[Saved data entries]
--

(** C3, as the code has it.  Fed [N] times the four-transition sequence
    A, B, A, B of the counting-up rotation, starting in phase with it (both
    pins last seen low) and with room for all of it below the limit, the
    decoder adds one per transition: after the first [k] transitions the
    count has grown by exactly [k], hence by [4 * N] after the whole. *)
Theorem up_rotation_adds_one_per_transition (N k : nat) (s : state) :
  abOld s = 0 ->
  0 <= count s ->
  count s + 4 * Z.of_nat N <= COUNTLIMIT ->
  (k <= 4 * N)%nat ->
  count (run_isr (firstn k (repeat_seq N upCycle)) s) = count s + Z.of_nat k
  /\ count (run_isr (repeat_seq N upCycle) s) = count s + 4 * Z.of_nat N.
Proof.
  intros Hab H0 Hroom Hk.
  split; [apply up_rotation_prefix; [assumption | assumption | lia | assumption]|].
  assert (Hlen : forall n, length (repeat_seq n upCycle) = (4 * n)%nat).
  { induction n as [|n IHn]; [reflexivity|].
    cbn [repeat_seq]. rewrite length_app, IHn. cbn [length upCycle]. lia. }
  rewrite <- (firstn_all (repeat_seq N upCycle)), Hlen.
  rewrite up_rotation_prefix; [lia | assumption | assumption | lia | lia].
Qed.

Lemma up_rotation_adds_one_per_transition_witness :
  count (run_isr (firstn 8 (repeat_seq 2 upCycle)) init) = count init + 8.
Proof.
  refine (proj1 (up_rotation_adds_one_per_transition 2 8 init _ _ _ _));
    [reflexivity | cbn; lia | cbn; unfold COUNTLIMIT; lia | lia].
Defined.

(** C3, as stated, fails: one pass of the sequence A, B, A, B is four valid
    transitions and adds four to the count, 157 to 161, not one. *)
Lemma one_pass_adds_four_not_one :
  count (run_isr (repeat_seq 1 upCycle) init) = count init + 4
  /\ ~ (forall N : nat,
          count init + Z.of_nat N <= COUNTLIMIT ->
          count (run_isr (repeat_seq N upCycle) init) = count init + Z.of_nat N).
Proof.
  split; [reflexivity|].
  intros H. specialize (H 1%nat).
  assert (Hroom : count init + Z.of_nat 1 <= COUNTLIMIT)
    by (cbn; unfold COUNTLIMIT; lia).
  apply H in Hroom. vm_compute in Hroom. discriminate Hroom.
Qed.

(** ** The membrane buttons *)

Lemma displayNumber_globals n d dot s : globals (displayNumber n d dot s) = globals s.
Proof. unfold displayNumber. destruct (displayIsOn s); reflexivity. Qed.

Lemma display_from_globals digits : forall i s, globals (display_from i digits s) = globals s.
Proof.
  induction digits as [|d rest IH]; intros i s; [reflexivity|].
  cbn [display_from]. unfold andThen. rewrite IH. apply displayNumber_globals.
Qed.

Lemma displayStage_globals s : globals (displayStage s) = globals s.
Proof. apply display_from_globals. Qed.

Lemma globals_forward s s' : globals s = globals s' -> forward s = forward s'.
Proof. unfold globals. intros H. injection H. auto. Qed.

Lemma writeDirection_forward s : forward (writeDirection s) = forward s.
Proof.
  unfold writeDirection. destruct (forward s) eqn:F; [assumption|].
  destruct (negb (stopped s)); assumption.
Qed.

Lemma outputStage_forward s : forward (outputStage s) = forward s.
Proof.
  unfold outputStage. destruct (pwmUpdateNeeded s); [|reflexivity].
  unfold andThen.
  cbn [forward emit set_dutyCycle]. rewrite writeDirection_forward. reflexivity.
Qed.

Lemma pollButtons_forward k s : forward (pollButtons k s) = forward_of k.
Proof.
  unfold pollButtons, andThen.
  match goal with |- context [if ?c then _ else _] => destruct c end; reflexivity.
Qed.

Lemma forward_of_spec k : forward_of k = key1 k && key2 k.
Proof. unfold forward_of. destruct (key1 k), (key2 k); reflexivity. Qed.

(** C4, as the code has it.  After the buttons are polled, and at the end of
    the loop iteration, [forward] is true exactly when the raw levels of
    buttons 1 and 2 are both 1: pressing either of them alone already makes
    it false. *)
Theorem forward_iff_both_released (i : loopInput) (s : state) :
  forward (pollButtons (membrane i) s) = key1 (membrane i) && key2 (membrane i)
  /\ forward (loop i s) = key1 (membrane i) && key2 (membrane i).
Proof.
  split.
  - rewrite pollButtons_forward. apply forward_of_spec.
  - unfold loop, andThen.
    rewrite (globals_forward _ _ (displayStage_globals _)).
    rewrite outputStage_forward, pollButtons_forward. apply forward_of_spec.
Qed.

(** C4, as stated, fails: with button 1 pressed (raw level 0) and button 2
    released (raw level 1), [forward] is false. *)
Lemma one_button_pressed_reverses :
  forward (pollButtons (mkButtons false true true true) init) = false
  /\ ~ (forall k : buttons,
          forward (pollButtons k init) = false ->
          key1 k = false /\ key2 k = false).
Proof.
  split; [reflexivity|].
  intros H. specialize (H (mkButtons false true true true) eq_refl).
  destruct H as [_ H]. discriminate H.
Qed.

(** ** Outputs of the display *)

Lemma pin_level_app pin l1 l2 :
  pin_level pin (l1 ++ l2) =
  match pin_level pin l2 with
  | Some l => Some l
  | None => pin_level pin l1
  end.
Proof.
  induction l1 as [|e l1 IH]; cbn [app pin_level].
  - destruct (pin_level pin l2); reflexivity.
  - rewrite IH. destruct (pin_level pin l2); reflexivity.
Qed.

Lemma pin_level_display pin evs :
  forallb is_display_event evs = true -> pin <> RCLK_PIN -> pin_level pin evs = None.
Proof.
  intros H Hp. induction evs as [|e evs IH]; [reflexivity|].
  cbn [forallb] in H. apply andb_true_iff in H. destruct H as [He Hrest].
  cbn [pin_level]. rewrite (IH Hrest).
  destruct e as [p l| | |]; try reflexivity.
  cbn [is_display_event] in He. apply Z.eqb_eq in He. subst p.
  destruct (Z.eqb_spec RCLK_PIN pin); [congruence | reflexivity].
Qed.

--

▶ About this exercise
Go through the data and return each line where the word "length" appears.

▶ Solution below
  assert (Hlen : forall n, length (repeat_seq n upCycle) = (4 * n)%nat).
    cbn [repeat_seq]. rewrite length_app, IHn. cbn [length upCycle]. lia. }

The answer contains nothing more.